Un claro ejemplo son las zapatillas que, en 2014, llegaron para quedarse en la alta costura. ¿O quién puede olvidar cuando Karl Lagerfeld las sumó a la pasarela? Nasimbera subraya: “El producto en sí no es lo novedoso, sino su propuesta de uso. Chanel hace zapatillas y, a partir de allí, la siguen todas las marcas de lujo. Las editoriales de moda las suman y las combinan con conjuntos para salir o ir a trabajar. Hoy, en la Argentina, casi todas las marcas de shopping tienen sus propios pares. El desafío ahora es renovar ese básico que el consumidor avaló, y saber diferenciarse”.

Aunque la industria no esté atravesando su mejor momento, la moda sigue siendo el gran fenómeno social y cultural de nuestros tiempos. “Es un lenguaje que traspasa al hecho en sí de comprarse ropa o vestirse con elegancia”, advierte Pérez. Nasimbera coincide y concluye: “Es una forma que tenemos todos los días de contar quiénes somos, cómo nos sentimos, cómo nos expresamos y cómo queremos ser percibidos por la mirada ajena”.

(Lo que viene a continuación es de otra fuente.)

Lemma genReplace_budget (r : list Replacer.t) (all : list (Regexp * bytes))
    (n : Z) (ed : Editer) :
  engine_ok E ->
  (0 < n <= maxInt)%Z ->
  buf ed = [] ->
  compileEntries r = inl all ->
  exists ed',
    genReplace r n ed = (Ok tt, ed')
    /\ content ed' = contentOut all (Z.to_nat n) (content ed).
Proof.
  intros Hok Hn Hbuf Hcomp.
  destruct (@genReplace_run _ r n ed ltac:(lia)) as (ed1 & (Hu & _) & _ & _ & ->).
  rewrite Hbuf. cbn [app].
  destruct (@genReplace_loop_budget r n Hok Hn all (content ed) false Hcomp)
    as (b & -> & Hfalse).
  cbn [fst snd]. destruct b.
  - eexists. split; [reflexivity|]. apply content_committed.
  - exists ed1. split; [reflexivity|]. rewrite Hu.
    symmetry. apply (Hfalse eq_refl).
Qed.

(** C4.  [ReplaceN] with a limit [n > 0] gives each entry a budget of its
    own: the entries are applied in order, each to the content the entries
    before it have left, and each replaces the first [n] matches of its
    pattern there (all of them when there are fewer).  With two entries
    that match three times each and [n = 1], the first match of each entry
    is replaced and no other: two replacements in all. *)
Theorem ReplaceN_limit_per_entry (r : list Replacer.t) (all : list (Regexp * bytes))
    (n : Z) (ed : Editer) :
  engine_ok E ->
  (0 < n <= maxInt)%Z ->
  buf ed = [] ->
  compileEntries r = inl all ->
  (exists ed',
      ReplaceN r n ed = (Ok tt, ed')
      /\ content ed' = contentOut all (Z.to_nat n) (content ed))
  /\ (forall re1 repl1 re2 repl2 m1 m2 m3 p1 p2 p3,
         all = [(re1, repl1); (re2, repl2)] ->
         n = 1%Z ->
         FindAllIndex re1 (content ed) = [m1; m2; m3] ->
         FindAllIndex re2 (splice (content ed) m1 repl1) = [p1; p2; p3] ->
         exists ed',
           ReplaceN r n ed = (Ok tt, ed')
           /\ content ed' = splice (splice (content ed) m1 repl1) p1 repl2).
Proof.
  intros Hok Hn Hbuf Hcomp.
  destruct (@genReplace_budget r all n ed Hok Hn Hbuf Hcomp) as (ed' & Hrun & Hcont).
  split.
  - exists ed'. split; assumption.
  - intros re1 repl1 re2 repl2 m1 m2 m3 p1 p2 p3 -> -> H1 H2.
    exists ed'. split; [exact Hrun|]. rewrite Hcont.
    cbn [contentOut]. change (Z.to_nat 1) with 1.
    rewrite (@replaceUpTo_first re1 repl1 _ _ _ H1), (@replaceUpTo_first re2 repl2 _ _ _ H2).
    reflexivity.
Qed.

“Cuando las tendencias logran resolver una instancia de uso, se repiten más allá de una o dos temporadas. Son propuestas que no quedan atadas al Instagram”. Celeste Nasimbera
La moda en la Argentina
Nuestro país absorbe lo que gira alrededor de la industria global. “Todavía nos falta tener una fuerte identidad nacional. Aquí impera el copy/paste por sobre una proclamación personal”, esgrime Lorena Pérez. Por su parte, Carolina Aubele explica: “La Argentina tiene interés por la moda, pero es una sociedad bastante conservadora, aunque no nos guste escucharlo. No nos consolidamos como un centro de tendencias. Si bien las mujeres y los hombres argentinos son cancheros, no somos trendsetters: seguimos replicando lo que sucede en el exterior”. Tajante, Celeste Nasimbera cierra: “Nuestra moda atraviesa una crisis permanente. Son muchos los puntos que hay que atender con urgencia: desde la producción en talleres clandestinos hasta la incoherencia de los talles, los precios excesivos y la calidad que se ofrece. Hay que poner manos a la obra, buscar lo diferente y salir del estancamiento”.